DAC6: EU Mandatory Disclosure Regime
Disclosure obligations enter into force in Hungary
According to the bill, not only those may participate in tax planning who expressly plan, distribute, organise or make cross-border deal structures available for execution, but also those who are aware based on relevant facts and information, or who are reasonably expected to be aware of providing support or advice for such deal structures. This may even include credit institutions and financial entities through their advisory and product development services. Therefore, it is certainly required that financial sector players review the affected areas and develop the processes necessary for disclousre or exemption from disclosure.
Cross-border deal structures that correspond to one of the characteristics listed in the bill are subject to the disclosure obligation. The occurrence of certain characteristics only results in actual disclosure obligation, if the deal structure also passes the so-called “primary benefit” test, which is the case when the primary purpose of the transaction or deal structure is to reach a tax advantage. This may not only occur if the transaction is directly carried out for the purpose of the tax advantage, but – raising many questions of interpretation – includes the case when, due to the realisation of the given deal structure, some of the players can reasonably expect a tax advantage. The assessment of this condition may raise many questions for participating advisors, as the objective assessment of the primary benefit is not always possible.

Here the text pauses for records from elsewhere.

(** *field CR LF body *)
Definition part_text (x : bytes) (p : parsed_part_t) : Prop :=
  exists l, x = mjoin l.*1 ++ eol ++ body p /\ Forall (fun xf => field_text xf.1 xf.2) l /\
    fields p = l.*2 /\ (N.of_nat (length l) < N_)%N.

Definition at_line_break (r : bytes) : Prop := exists c r', r = c :: r' /\ is_line_break c = true.

Lemma field_value_loop_reads v : line_text v -> forall fuel s c r acc,
  remaining s = v ++ c :: r -> is_line_break c = true -> (length v < fuel)%nat ->
  field_value_loop fuel s acc = (mk_char false c, advance (S (length v)) s, acc ++ v).
Proof.
  induction 1 as [|a v Ha Hv IH]; intros [|fuel] s c r acc Hs Hc Hf; [cbn in Hf; lia| |cbn in Hf; lia|];
    cbn [field_value_loop].
  - rewrite (getch_cons s c r) by done. unfold is_line_break in Hc. cbn [m_eof m_ch negb andb].
    rewrite <- negb_orb, Hc. cbn. by rewrite app_nil_r.
  - rewrite (getch_cons s a (v ++ c :: r)) by done. unfold is_line_break in Ha. cbn [m_eof m_ch negb andb].
    rewrite <- negb_orb, Ha. cbn [negb]. rewrite (IH fuel (advance 1 s) c r);
      [|by apply (remaining_advance s [a]) | done | cbn in Hf; lia].
    rewrite advance_add, <- app_assoc. cbn [length]. done.
Qed.

Lemma reads_field_value v : line_text v -> reads field_value_p at_line_break v v.
Proof.
  intros Hv s r Hs E (c & r' & -> & Hc). unfold field_value_p.
  rewrite (field_value_loop_reads v Hv _ s c r') by (done || by eapply (fuel_enough s v)).
  cbn [m_eof]. replace (S (length v)) with (length v + 1)%nat by lia.
  by rewrite <- advance_add, putback_advance.
Qed.

Lemma reads_part_field x f : field_text x f -> reads part_field_p anything x f.
Proof.
  intros (n & w & v & -> & Hn & Hw & Hsp & Hv & ->). eapply reads_make.
  - apply (creads_cons _ _ (stops is_token_char) _ _ _ (fun t => Headers.set_name t (to_lower n)));
      [by apply creads_consume, reads_transformed, reads_token| |by follows].
    apply (creads_cons _ _ anything _ _ _ (fun t => t)); [apply creads_symbol| |done].
    apply (creads_cons ows _ (stops is_space) _ _ _ (fun t => t)); [by apply creads_ows| |].
    + apply (creads_cons _ _ at_line_break _ _ _ (fun t => Headers.set_value t v));
        [by apply creads_consume, reads_field_value| |].
      * apply (creads_cons _ _ anything _ [CR] [LF] (fun t => t)); [apply creads_symbol| |done].
        apply creads_last, creads_symbol.
      * intros r (z & -> & _). by exists CR, (LF :: z).
    + intros r (z & -> & _). destruct v; [done | by cbn in *].
  - done.
Qed.
Lemma write_impl_inflates fuel f z : open_decompressor z -> write_impl fuel f z = write_decompress_impl fuel f z.
Proof. intros (_ & _ & Ho & _). unfold write_impl. rewrite Ho. done. Qed.

Lemma prefix_agrees c i x : c ++ i `prefix_of` x -> agrees c i x.
Proof. intros [l ->]. exists l, []. by rewrite app_nil_r. Qed.

(** The result of enough fuel stays. *)
Lemma inflates_stably n f z (P : zlib_t -> Prop) : open_decompressor z ->
  ((exists z', write_decompress_impl n f z = Ended (Err string_too_long) z') \/
   exists z', write_decompress_impl n f z = Ended (Ok tt) z' /\ P z') ->
  ends_well_or_too_long (fun fuel => write_impl fuel f z) P.
Proof.
  intros Ho Hn.
  assert (Hstop : forall r s, write_decompress_impl n f z = Ended r s -> ends (fun fuel => write_impl fuel f z) r s).
  { intros r s Hr. exists n. intros fuel Hf. rewrite write_impl_inflates, (decompress_fuel n); [done|by rewrite Hr|done|done]. }
  destruct Hn as [[z' E]|(z' & E & HP)]; eexists _, z'; (split; [by apply Hstop|]); [by left | by right].
Qed.

Lemma read_input z given c i x y f : stands_for x y -> read_so_far z given c x y -> c ++ i `prefix_of` x ->
  ends_well_or_too_long (fun fuel => write_impl fuel f (with_input z i)) (fun z' =>
    same_but_output z z' /\ read_so_far z' given (c ++ i) x y /\ (c ++ i = x -> holds z' given y)).
Proof.
  intros Hxy (Ho & stream & p & Hz & Hh & Hst) Hi. pose proof Ho as (Hp & Hs & _).
  destruct Hst as [(-> & -> & He)|(Hc & Hd & Hpy)].
  - assert (i = []) as ->.
    { apply prefix_length in Hi. rewrite length_app in Hi. destruct i; [done | cbn in Hi; lia]. }
    apply (inflates_stably 1); [done|]. right.
    destruct (call_at_the_end 0 (with_input z []) stream f given y) as (z' & st & E & Hh' & Hsame & Hz' & He'); [done..|].
    exists z'. split; [exact E|]. split; [done|]. split; [|done]. split; [by eapply (same_open_decompressor (with_input z []))|].
    exists st, y. split_and!; [done..|]. left. by rewrite app_nil_r.
  - apply (inflates_stably (S (inflate_turns (with_input z i) p y))); [done|].
    destruct (decompress_loop (S (inflate_turns (with_input z i) p y)) x y Hxy (with_input z i) stream f given c p) as
      [z'|z' st H1 H2 H3 H4 H5 H6|l H1 H2|z' q H1 H1' H2 H3 H4 (st & H5 & H5') H6];
      [done..|by apply prefix_agrees|done|lia|by left; eexists| | |]; cbn [next_in with_input] in *.
    + right. exists z'. split; [done|]. split; [done|]. split; [|done]. split; [by eapply (same_open_decompressor (with_input z i))|].
      exists st, y. split_and!; [done..|]. by left.
    + apply prefix_length in Hi. rewrite H1, length_app in Hi. destruct l; [done | cbn in Hi; lia].
    + right. exists z'. split; [done|]. split; [done|]. split; [|by intros ?]. split; [by eapply (same_open_decompressor (with_input z i))|].
      exists st, q. split_and!; [done..|]. by right.
Qed.

Lemma create_open ps z : good_params ps -> good_strings -> m_operation ps = decompress -> m_format ps <> identity_format ->
  stream_bits ps = bits -> zlib_create ps = Ok z -> forall x y, stands_for x y -> read_so_far z [] [] x y.
Proof.
  intros Hp Hs Ho Hi Hb Hz x y Hxy. unfold zlib_create in Hz. rewrite bool_decide_eq_false_2 in Hz by done.
  rewrite Ho in Hz. change (bool_decide (compress = decompress)) with false in Hz. cbv iota in Hz.
  fold (stream_bits ps) in Hz. rewrite Hb in Hz.
  destruct (inflateInit2 bits) as [res stream] eqn:E.
  destruct (bool_decide_reflect (Z_OK = res)) as [<-|Hres]; [|done]. cbn [negb] in Hz.
  set (z0 := mk_zlib _ _ _ _ _ _) in Hz.
  assert (H0 : holds z0 [] []).
  { unfold holds, free, z0, good_params, good_strings in *. cbn [m_out_buffer m_write_pos m_params]. change (size []) with 0.
    split_and!; [lia..|done]. }
  destruct (inc_buffer_grows z0 [] []) as [Hz'|(z' & Hz' & Hh & _ & E1 & E2 & E3 & E4)]; [done..|congruence|].
  rewrite Hz in Hz'. injection Hz' as <-. split; [unfold open_decompressor; by rewrite E1, E4|]. exists stream, [].
  split; [done|]. split; [done|]. right. split; [apply prefix_nil|]. split; [by apply inflate_start | apply prefix_nil].
Qed.

Lemma write_reads z given c i x y : stands_for x y -> read_so_far z given c x y -> c ++ i `prefix_of` x -> size i <= uInt_max ->
  ends_well_or_too_long (fun fuel => write fuel z i) (fun z' => read_so_far z' given (c ++ i) x y).
Proof.
  intros Hxy Hz Hi Hsize. pose proof Hz as ((Hp & Hs & Ho & Hid & Hn) & _).
  unfold write, ensure_operation_in_not_completed, is_identity. rewrite Hn, bool_decide_eq_false_2 by done.
  destruct (Z.ltb_spec uInt_max (size i)); [lia|]. destruct (Z.ltb_spec 0 (size i)) as [Hd|Hd].
  - destruct (read_input z given c i x y Z_NO_FLUSH) as (r & z' & He & Hr); [done..|]. exists r, z'. split; [done|].
    destruct Hr as [|(-> & _ & ? & _)]; [by left | by right].
  - assert (i = []) as -> by (destruct i; [done | unfold size in Hd; cbn in Hd; lia]). rewrite app_nil_r.
    eexists _, z. split; [apply ends_now|]. by right.
Qed.
(*@ http_server.hpp 264-286 http_server_t::open_async *)
Definition on_open (f : faults) (s : run_t) : run_t :=
  match after (open_sync count) f (r_server s) with
  | (Ok _, srv) => with_server s srv
  | (Err (Throws ex), srv) => with_caught (pool_stop (with_server s srv)) ex
  | (Err Terminates, srv) => with_caller (with_server s srv) Terminated
  end.

(*@ http_server.hpp 318-340 http_server_t::close_async *)
Definition on_close (f : faults) (s : run_t) : run_t :=
  match after close_sync f (r_server s) with
  | (Ok _, srv) => pool_stop (with_server s srv)
  | (Err (Throws ex), srv) => with_caught (with_server s srv) ex
  | (Err Terminates, srv) => with_caller (with_server s srv) Terminated
  end.

(** Nothing catches the exception in a thread of the pool. *)
(*@ http_server_run.hpp 679-687 initiate_shutdown *)
Definition on_shutdown (f : faults) (s : run_t) : run_t :=
  match after close_sync f (r_server s) with
  | (Ok _, srv) => io_stop (with_server s srv)
  | (Err _, srv) => with_caller (with_server s srv) Terminated
  end.

(** The effects of a handler, as it has them by its end. *)
Definition execute (f : faults) (h : handler_t) (s : run_t) : run_t :=
  match h with
  | H_open => on_open f s
  | H_signal => with_queue s (r_queue s ++ [H_close])
  | H_close => on_close f s
  | H_shutdown => on_shutdown f s
  end.

(** Opening and closing are posted to a strand; [initiate_shutdown] posts to the context itself. *)
Definition on_strand (h : handler_t) : bool := match h with H_open | H_close => true | H_signal | H_shutdown => false end.
Definition uses_server (h : handler_t) : bool := match h with H_signal => false | _ => true end.
Definition overlaps (h : handler_t) (running : list handler_t) : bool := uses_server h && existsb uses_server running.

(** A thread takes a handler. Those of the strand are executed one at a time and in their order, the others are free. *)
Definition can_begin (s : run_t) (h : handler_t) (q1 q2 : list handler_t) : Prop :=
  r_caller s <> Terminated /\ (length (r_running s) < r_threads s)%nat /\ r_io_stopped s = false /\
  r_queue s = q1 ++ h :: q2 /\ (on_strand h = true -> existsb on_strand (q1 ++ r_running s) = false).

Definition with_threads (s : run_t) (created threads : nat) : run_t :=
  mk_run (r_server s) (r_queue s) (r_running s) (r_io_stopped s) (r_status s) created threads (r_caller s) (r_caught s)
    (r_signal_armed s) (r_raced s).
Definition with_status (s : run_t) (st : pool_status_t) (c : caller_t) : run_t :=
  mk_run (r_server s) (r_queue s) (r_running s) (r_io_stopped s) st (r_created s) (r_threads s) c (r_caught s)
    (r_signal_armed s) (r_raced s).
Definition disarmed (s : run_t) : run_t :=
  mk_run (r_server s) (r_queue s) (r_running s) (r_io_stopped s) (r_status s) (r_created s) (r_threads s) (r_caller s) (r_caught s)
    false (r_raced s).

(** What the caller is told in the end. *)
(*@ http_server_run.hpp 557-560 run_with_break_signal_handling *)
Definition run_outcome (s : run_t) : result exn_t unit := match r_caught s with Some ex => Err ex | None => Ok tt end.

(** [R_create] to [R_started] are [pool.start()], [R_joined] is the end of
    [pool.wait()]; a thread executes handlers until the context is stopped. A handler that begins
    while another one uses the server that it uses too is a race, after which C++ gives the server no meaning. *)
(*@ impl/ioctx_on_thread_pool.hpp 102-169 ioctx_on_thread_pool_t::start *)
Inductive run_step : run_t -> run_t -> Prop :=
| R_create s : r_caller s = Creating -> (r_created s < pool_size)%nat ->
    run_step s (with_threads s (S (r_created s)) (S (r_threads s)))
| R_create_fails s n : r_caller s = Creating -> (r_created s < pool_size)%nat ->
    run_step s (with_caller (io_stop s) (Unwinding (Std n)))
| R_started s : r_caller s = Creating -> r_created s = pool_size -> run_step s (with_status s started Joining)
| R_begin s h q1 q2 : can_begin s h q1 q2 -> overlaps h (r_running s) = false ->
    run_step s (with_handlers s (q1 ++ q2) (r_running s ++ [h]))
| R_race s h q1 q2 srv : can_begin s h q1 q2 -> overlaps h (r_running s) = true ->
    run_step s (raced (with_handlers s (q1 ++ q2) (r_running s ++ [h])) srv)
| R_end s h l1 l2 f : r_caller s <> Terminated -> r_running s = l1 ++ h :: l2 ->
    run_step s (execute f h (with_handlers s (r_queue s) (l1 ++ l2)))
| R_exit s : r_caller s <> Terminated -> (length (r_running s) < r_threads s)%nat -> r_io_stopped s = true ->
    run_step s (with_threads s (r_created s) (r_threads s - 1))
| R_joined s : r_caller s = Joining -> r_threads s = 0%nat -> run_step s (with_status s stopped (Finished (run_outcome s)))
| R_unwound s ex : r_caller s = Unwinding ex -> r_threads s = 0%nat -> run_step s (with_caller s (Finished (Err ex)))
| R_signal s : r_signal_armed s = true -> run_step s (with_queue (disarmed s) (r_queue s ++ [H_signal]))
| R_shutdown s : run_step s (with_queue s (r_queue s ++ [H_shutdown])).

(** Before the threads are created: the wait for the signal, if it is used, and the
    posted opening. *)
Definition run_start (srv : http_server_t) (signals : bool) : run_t :=
  mk_run srv [H_open] [] false stopped 0 0 Creating None signals false.

(*@ http_server.hpp 188-222 http_server_t::http_server_t *)
Definition new_server (cleanup : bool) : http_server_t := mk_server closed_acceptor false cleanup false 0.

(*@ http_server_run.hpp 518-554 run_with_break_signal_handling *)
Definition run_with_break_signal_handling (server : http_server_t) : run_t := run_start server true.
(*@ http_server_run.hpp 575-599 run_without_break_signal_handling *)
Definition run_without_break_signal_handling (server : http_server_t) : run_t := run_start server false.
(*@ http_server_run.hpp 301-350 run *)
Definition run_settings (cleanup : bool) : run_t := run_start (new_server cleanup) true.

(*@ http_server_run.hpp 28-34 break_signal_handling_t *)
Inductive break_signal_handling_t : Type := used | skipped.
(*@ http_server_run.hpp 630-643 run *)
Definition run_existing (break_handling : break_signal_handling_t) (server : http_server_t) : run_t :=
  match break_handling with
  | used => run_with_break_signal_handling server
  | skipped => run_without_break_signal_handling server
  end.
End Run.

(** ** Opening and closing *)

(** The calls of the functor and the functors left. *)
Definition functor_left (s : http_server_t) : nat := cleanup_calls s + (if m_cleanup_functor s then 1 else 0).

(** The members that the acceptor does not touch. *)
Definition outer (s : http_server_t) : bool * nat * bool := (m_cleanup_functor s, cleanup_calls s, m_running s).

Definition keeps {A} (m : server_act A) : Prop := forall r s, outer (m r s).1.2 = outer s.

Lemma keeps_bind {A B} (m : server_act A) (f : A -> server_act B) : keeps m -> (forall a, keeps (f a)) -> keeps (m ≫= f).
Proof.
  intros Hm Hf r s. unfold mbind, act_bind. specialize (Hm r s).
  destruct (m r s) as [[[a|e] s'] w]; cbn [fst snd] in *; [|done].
  specialize (Hf a r s'). destruct (f a r s') as [[y s''] w']. cbn [fst snd] in *. congruence.
Qed.

Lemma keeps_catch {A} (m : server_act A) h : keeps m -> (forall e, keeps (h e)) -> keeps (catch_std m h).
Proof.
  intros Hm Hh r s. unfold catch_std. specialize (Hm r s).
  destruct (m r s) as [[[a|[[n|n]|]] s'] w]; cbn [fst snd] in *; [done| |done|done].
  specialize (Hh (Std n) r s'). destruct (h (Std n) r s') as [[y s''] w']. cbn [fst snd] in *. congruence.
Qed.

Lemma keeps_noexcept {A} (m : server_act A) : keeps m -> keeps (noexcept m).
Proof. intros Hm r s. unfold noexcept. specialize (Hm r s). by destruct (m r s) as [[[a|e] s'] w]. Qed.

Lemma keeps_perform c : keeps (perform c).
Proof. intros r s. unfold perform. by destruct (r c). Qed.
Lemma keeps_ret {A} (a : A) : keeps (mret a).
Proof. done. Qed.
Lemma keeps_gets {A} (f : http_server_t -> A) : keeps (gets f).
Proof. done. Qed.
Lemma keeps_throw {A} e : keeps (throw (A := A) e).
Proof. done. Qed.
Lemma keeps_modify f : (forall s, outer (f s) = outer s) -> keeps (modify f).
Proof. intros Hf r s. apply Hf. Qed.

Create HintDb server.
#[local] Hint Resolve keeps_bind keeps_catch keeps_noexcept keeps_perform keeps_ret keeps_gets keeps_throw : server.
#[local] Hint Extern 2 (keeps (modify _)) => (apply keeps_modify; by intros) : server.
#[local] Hint Extern 1 (keeps (if ?b then _ else _)) => destruct b : server.
#[local] Hint Extern 1 (forall _, keeps _) => intros : server.

Lemma keeps_init_accepts l : keeps (init_accepts l).
Proof. induction l as [|i l IH]; cbn [init_accepts]; unfold accept_next; eauto with server. Qed.
#[local] Hint Resolve keeps_init_accepts : server.

Lemma keeps_close_acceptor : keeps close_acceptor.
Proof. unfold close_acceptor. eauto with server. Qed.
#[local] Hint Resolve keeps_close_acceptor : server.

Lemma keeps_acceptor_open count : keeps (acceptor_open count).
Proof. unfold acceptor_open, open_state. eauto 20 with server. Qed.
Lemma keeps_acceptor_close : keeps acceptor_close.
Proof. unfold acceptor_close, open_state, close_impl. eauto 20 with server. Qed.

(** What an opening comes to: the server is running, or it was not opened. *)
Lemma open_sync_outer count f s : let '(x, s') := after (open_sync count) f s in
  outer s' = (m_cleanup_functor s, cleanup_calls s, match x with Ok _ => true | Err _ => m_running s end).
Proof.
  unfold after, open_sync, mbind, act_bind, gets, mret, act_ret, modify. destruct (m_running s) eqn:Er; cbn; [unfold outer; by rewrite Er|].
  pose proof (keeps_acceptor_open count f (with_timers s true)) as H1. unfold outer in *.
  destruct (acceptor_open count f (with_timers s true)) as [[[a|e] s'] w]; cbn in *; congruence.
Qed.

Disclosure may mainly affect cross-border deal structures that exploit the differences of the laws on the exchange of information regarding tax law, exchange of information, or financial accounts in different countries, or contain fictitious transactions. A separate group of characteristics targets transactions exploiting the cross-border differences of transfer pricing regulations, potentially aiming at tax evasion.
As information should be disclosed even about deal structures performed in the temporary period between 25 June 2018 and the entry into force of the disclosure obligation on 1 July 2020 if the deal structure was actually realised in this period, it is already necessary to assess transactions under disclosure obligation realised in the past year, and develop the internal processes regarding the assessment of future transactions. After 1 July 2020, the finalisation of the deal structure itself creates a disclosure obligation, i.e. the involved advisor may become obligated already after delivery to the client, regardless of whether the deal structure is realised.
In the case of financial and investment consultants and banks, it is recommended to review the product development and advisory processes as soon as possible, in order to comply with disclosure pursuant to the regulation. As part of this, the following are especially required:
- identification of the areas potentially affected by disclosure obligation,
- preparation of the necessary policies, information and training of the employees involved in disclosure,
- identification of deal structures realised in the temporary period,
- assessment of business processes and incorporation of the measures required by the disclosure obligation into processes,
- assessment of whether it is necessary to amend the agreements concluded with clients in order to comply with the disclosure obligation, and if so, how, and whether obtaining a disclosure declaration from the client is reasonable.
New specialised processes may be required in the case of such investment or other products prepared for clients, which fundamentally do not aim at tax planning, but where some other characteristics are found. Consequently, especially in the case of the financial sector, it is necessary to identify the cases and product types, where product development and approval processes need to be modified from no later than 1 July 2020 in order to comply with the disclosure obligation.